Saturday, June 18, 2011

Relaxing Rich...

During my adventures here on Terceira, I have seen many wonderful views and met numerous beautiful people. Working in the hospital during the mornings into the day, then from the day to the evening filling that time with hikes, explorations, and discussions with Azorean people on the street makes for, what ended up being, and exhausting bunch of weeks. As wonderfully fulfilling all these experiences are, the pace of it all can wear a person down. Thus, as important as it is to interact with the locals and learn about their culture, it is equally as important to take some time to neutralize. I did that a couple of days this past week at the local beach where many of the locals find time to relax and enjoy time with each other under the sun.

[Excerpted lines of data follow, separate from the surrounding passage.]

(* ===== verification/SubscriptionCycle.v ===== *)
(** * Subscription cycles

    The calendar part of service/account/credits_pack_service.go:
    [addCalendarMonthsClamped] and [subscriptionCycleBounds], with what they use
    of package time.  All times are in UTC. *)

From stdpp Require Import sorting.
From S2P Require Import Prelude GoText GoJson GoTime AgentContract TurnTypes.

Definition day_ns : Z := 86400 * second_ns.

Definition days_before_year (y : Z) : Z := 365 * (y - 1) + (y - 1) / 4 - (y - 1) / 100 + (y - 1) / 400.

Fixpoint days_before_month (lengths : list Z) (m : nat) : Z :=
  match m, lengths with
  | S m, n :: rest => n + days_before_month rest m
  | _, _ => 0
  end.

(** The day number of [time.Date(year, month, day, ...)]: months outside 1..12
    carry into the year, days outside the month into the neighbouring ones. *)
Definition date_days (year month day : Z) : Z :=
  let y := year + (month - 1) / 12 in
  days_before_year y + days_before_month (month_lengths y) (Z.to_nat ((month - 1) mod 12)) + (day - 1).

(** [t.Date()] and [t.Clock()] with the nanoseconds. *)
Definition date_of (t : time) : civil_date := civil (t / day_ns).
Definition clock_of (t : time) : Z := t mod day_ns.

Definition addCalendarMonthsClamped (anchor : time) (months : Z) : time :=
  let date := date_of anchor in
  let targetFirst := civil (date_days date.(cd_Year) (date.(cd_Month) + months) 1) in
  let lastDay := (civil (date_days targetFirst.(cd_Year) (targetFirst.(cd_Month) + 1) 0)).(cd_Day) in
  let day := if lastDay <? date.(cd_Day) then lastDay else date.(cd_Day) in
  date_days targetFirst.(cd_Year) targetFirst.(cd_Month) day * day_ns + clock_of anchor.

Definition subscriptionCycleBounds (start now : time) : result (time * time) :=
  guard! negb (IsZero start) else ErrText "subscription cycle anchor is required";;
  guard! negb (Before now start) else ErrText "subscription cycle anchor is after database time";;
  let months := ((date_of now).(cd_Year) - (date_of start).(cd_Year)) * 12
                + ((date_of now).(cd_Month) - (date_of start).(cd_Month)) in
  let cycleStart := addCalendarMonthsClamped start months in
  let months := if After cycleStart now then months - 1 else months in
  let cycleStart := addCalendarMonthsClamped start months in
  Ok (cycleStart, addCalendarMonthsClamped start (months + 1)).

(** ["cycle:" + cycleStart.UTC().Format("20060102T150405.000000000Z")]. *)
Definition cycleSourceID (cycleStart : time) : string :=
  let date := date_of cycleStart in
  let s := clock_of cycleStart / second_ns in
  "cycle:" +:+ pad_int 4 date.(cd_Year) +:+ pad_int 2 date.(cd_Month) +:+ pad_int 2 date.(cd_Day) +:+ "T"
  +:+ pad_int 2 (s / 3600) +:+ pad_int 2 (s / 60 mod 60) +:+ pad_int 2 (s mod 60)
  +:+ "." +:+ pad_int 9 (cycleStart mod second_ns) +:+ "Z".
(* ===== verification/CreditsPack.v ===== *)
(** * Credit packs: service/account/credits_pack_service.go

    Granting, debiting and refunding packs, inside a transaction of the caller.
    A function returns the new tables or the error; the caller decides what is
    rolled back. *)

From Stdlib Require Import Ascii.
From stdpp Require Import sorting.
From S2P Require Import Prelude GoText GoDigest GoTime AgentContract TurnTypes ExecutionTypes CreditTables SubscriptionCycle.

(** ** Sorting and lookups *)

Definition pack_is (id : Z) (p : CreditsPack) : bool := p.(cp_Id) =? id.
Definition pack_id_le (a b : CreditsPack) : bool := a.(cp_Id) <=? b.(cp_Id).

Definition pack_source_is (uid : Z) (sourceType sourceID : string) (p : CreditsPack) : bool :=
  (p.(cp_UID) =? uid) && bool_decide (p.(cp_SourceType) = sourceType) && bool_decide (p.(cp_SourceID) = sourceID).

Definition set_used (p : CreditsPack) (used : Z) : CreditsPack :=
  mkCreditsPack p.(cp_Id) p.(cp_UID) p.(cp_SourceType) p.(cp_SourceID) p.(cp_CreditsTotal) used
    p.(cp_ExpiresAt) p.(cp_Remark).

(** The allocation priority: packs that expire first, then by id; the
    comparison [sort.Slice] is given. *)
Definition allocation_less (left right : CreditsPack) : bool :=
  match left.(cp_ExpiresAt), right.(cp_ExpiresAt) with
  | None, Some _ => false
  | Some _, None => true
  | Some l, Some r => if negb (l =? r) then Before l r else left.(cp_Id) <? right.(cp_Id)
  | None, None => left.(cp_Id) <? right.(cp_Id)
  end.

Definition unexpired (now : time) (expires : option time) : bool :=
  match expires with None => true | Some t => After t now end.

Definition insert_pack (db : Ledger) (uid : Z) (sourceType sourceID : string) (credits : Z)
    (expiresAt : option time) (remark : string) : Ledger :=
  set_packs db (db.(lg_packs) ++
    [mkCreditsPack (fresh_row_id (map cp_Id db.(lg_packs))) uid sourceType sourceID credits 0 expiresAt remark]).

(** ** Subscription entitlement *)

Definition MEMBER_SUBSCRIPTION_FREE : Z := 1.
Definition ORDER_TYPE_MEMBER : string := "member".
Definition STATUS_COMPLETE : string := "COMPLETE".

(** [strings.ToLower] as far as a search for ASCII text can see it: the ASCII
    letters, and the two other letters whose lower case is ASCII (the dotted
    capital I and the Kelvin sign).  No other rune maps to ASCII. *)
Fixpoint lower_chars (l : list ascii) : list ascii :=
  match l with
  | [] => []
  | c :: rest =>
    let b := code c in
    match rest with
    | d :: rest2 =>
      if (b =? 0xC4) && (code d =? 0xB0) then "i"%char :: lower_chars rest2
      else match rest2 with
           | e :: rest3 =>
             if (b =? 0xE2) && (code d =? 0x84) && (code e =? 0xAA) then "k"%char :: lower_chars rest3
             else (if (65 <=? b) && (b <=? 90) then ascii_of_N (Z.to_N (b + 32)) else c) :: lower_chars rest
           | [] => (if (65 <=? b) && (b <=? 90) then ascii_of_N (Z.to_N (b + 32)) else c) :: lower_chars rest
           end
    | [] => [if (65 <=? b) && (b <=? 90) then ascii_of_N (Z.to_N (b + 32)) else c]
    end
  end.
Definition ToLower (s : string) : string := of_chars (lower_chars (chars s)).

(** [strings.Contains]. *)
Fixpoint Contains (s substr : string) : bool :=
  HasPrefix s substr || match s with String _ rest => Contains rest substr | EmptyString => false end.
(* ===== verification/CreditReservation.v ===== *)
(** * Credit reservations: service/account/credit_reservation_service.go

    Reserve, the review hold, finalize, release, the refund attempt with its
    savepoint, the lookups and the sweeper.  Every function runs in a transaction
    of its caller and returns the new tables or an error; with an error the
    caller rolls back.  The struct a function holds and the row in the table are
    kept apart, as in the source. *)

From Stdlib Require Import Ascii.
From stdpp Require Import sorting.
From S2P Require Import Prelude GoText GoDigest GoTime AgentContract TurnTypes ExecutionTypes CreditTables SubscriptionCycle CreditsPack ProjectBudget.

(** ** Constants and requests *)

Definition hour : Z := 60 * minute.
Definition defaultReservationTTL : Z := 10 * minute.
Definition processingReservationExtension : Z := 30 * minute.
Definition maxReservationToolBytes : Z := 64.
Definition maxReservationKeyBytes : Z := 128.
Definition maxReservationQuoteIDBytes : Z := 128.
Definition maxReservationReviewIDBytes : Z := 256.
Definition maxReservationSettlementBytes : Z := 256.
Definition maxReservationSchemaInt : Z := 2 ^ 31 - 1.
Definition reservationReviewDigestBytes : Z := 71.
Definition maxRefundBackoff : Z := hour.

Record ReservationRequest := mkReservationRequest {
  rq_UID : Z; rq_Tool : string; rq_IdempotencyKey : string; rq_QuoteID : string;
  rq_Reserved : Z; rq_TTL : Z; rq_Remark : string; rq_ProjectID : Z }.

Record ReservationResult := mkReservationResult {
  rr_Reservation : CreditReservation; rr_Created : bool }.

Record ReservationReviewHold := mkReviewHold {
  rh_ReviewID : string; rh_SettlementKey : string; rh_RequestDigest : string }.

Definition validateReservationText (value : string) (maxBytes : Z) : validation :=
  first_error
    [ when (bool_decide (TrimSpace value = "")) (ErrText "is required");
      when (maxBytes <? len value) (ErrText "exceeds bytes") ].

Definition ReservationReviewHold_validate (hold : ReservationReviewHold) : validation :=
  first_error
    [ validateReservationText hold.(rh_ReviewID) maxReservationReviewIDBytes;
      validateReservationText hold.(rh_SettlementKey) maxReservationSettlementBytes;
      when (negb ((len hold.(rh_RequestDigest) =? reservationReviewDigestBytes)
                  && HasPrefix hold.(rh_RequestDigest) "sha256:"))
        (ErrText "requestDigest must use canonical sha256:<lowercase-hex>");
      when (negb (forallb hex_char (chars (String.substring 7 (String.length hold.(rh_RequestDigest) - 7)
                                             hold.(rh_RequestDigest)))))
        (ErrText "requestDigest must use canonical sha256:<lowercase-hex>") ].

Definition normalizedReservationTTL (ttl : Z) : Z := if ttl <=? 0 then defaultReservationTTL else ttl.

Definition CanonicalReservationRequestDigest (req : ReservationRequest) : result string :=
  guard! negb ((req.(rq_UID) <=? 0) || (maxReservationSchemaInt <? req.(rq_UID))) else ErrText "invalid uid";;
  guard! negb (req.(rq_Reserved) <? 0) else ErrText "reserved must be non-negative";;
  guard! negb (maxReservationSchemaInt <? req.(rq_Reserved))
    else ErrText "reserved exceeds signed INT schema boundary";;
  guard! negb (maxReservationSchemaInt <? req.(rq_ProjectID))
    else ErrText "projectId exceeds signed INT schema boundary";;
  check! validateReservationText req.(rq_Tool) maxReservationToolBytes;;
  check! validateReservationText req.(rq_IdempotencyKey) maxReservationKeyBytes;;
  guard! negb (maxReservationQuoteIDBytes <? len req.(rq_QuoteID)) else ErrText "quoteId exceeds bytes";;
  Ok (sha256_hex (hash_parts
    [ "workmax-credit-reservation-v1"; FormatInt req.(rq_UID); req.(rq_Tool); req.(rq_IdempotencyKey);
      req.(rq_QuoteID); FormatInt req.(rq_Reserved); FormatInt req.(rq_ProjectID) ])).
(* ===== verification/CreditLedgerFacts.v ===== *)
(** * The ledger invariant

    [ledger_ok]: every reservation is covered by allocations on packs of its
    owner, and the used credits of a pack, and of a project, are exactly what the
    reservations hold there.  [transition] is a move of one row with the money it
    returns. *)

From Stdlib Require Import Ascii.
From stdpp Require Import sorting.
From S2P Require Import Prelude GoText GoDigest GoTime AgentContract TurnTypes ExecutionTypes SubscriptionCycle CreditTables CreditsPack ProjectBudget CreditReservation CreditChecks CreditPackFacts CreditRefundFacts.

(** ** The life of a reservation row

    [row_move] lists what a transaction may do to one reservation; [row_state]
    says what the columns of a reservation look like in each status.  Moves keep
    [row_state], never touch the request columns, and never raise the credits the
    reservation holds. *)

(** ** Columns by status *)

Definition refund_cleared (r : CreditReservation) : Prop :=
  r.(cr_RefundTargetStatus) = "" ∧ r.(cr_RefundTargetUsed) = None ∧ r.(cr_RefundDue) = 0
  ∧ r.(cr_NextRefundAt) = None ∧ r.(cr_LastRefundErrorCode) = "".

Definition open_times (r : CreditReservation) : Prop := r.(cr_FinalizedAt) = None ∧ r.(cr_ReleasedAt) = None.

Definition hold_none (r : CreditReservation) : Prop :=
  hold_of r = mkReviewHold "" "" "" ∧ r.(cr_ReviewHeldAt) = None.
Definition hold_some (r : CreditReservation) : Prop :=
  ReservationReviewHold_validate (hold_of r) = None ∧ is_Some r.(cr_ReviewHeldAt).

I've walked past and taken photos of this beach a hundred times already (and I mean that literally). I had yet to pull out a towel, grab some hydration, and just relax. Take a load off, if you will. The beach was replete with locals from a varied age range. Laughter from children and adults was like music to my ears. And observing the enjoyment they were all having in the simple moments they indulged with others, the sand, the water... I began feeling the same thing too. Simple moments.

A hot day, I chose to take a swim and float in the bay well away from the crowd. Lying back, I looked to the sky and in my periphery, the sights of the city structures. So well designed and beautiful. My ears under the water line, I could hear the sounds of people splashing in a muffled sort of way. However, the sounds of the ocean took precedence and was incredibly relaxing. So much so, that I could have easily fallen asleep if not for the occassional splash of salt water across my face. Sure, the water was cold upon entry, but once my body became quickly adjusted to the temperature, I began to differentiate between the warm and cooler currents of the incoming Atlantic waters. I was alone in the middle of the bay, surrounded by the elements of humanity and structure, and peaceful. I was at one with my surroundings.

Floating in the water, and returning to my beach towels that was placed next to my relaxing cohorts who were either reading, watching the sights, or taking a nap, I realized that we were in a precious moment. We were like rich millionaires in a resort town undiscovered by an overwhelming feeling of commercialism prevalent in many resort-like settings. Here, we were rich in culture and opportunity surrounded by locals who were here having the time of their life with simple pleasures. And, for me, it was also a time to not think about school, the hospital, paying bills, or anything else taxing to my mind. At that moment, I was in a glorious place I have connected with spiritually and culturally, and taking time to de-stress and breathe it all in. Yes, I am rich with the many opportunities to partake in all that wonderful place has to offer.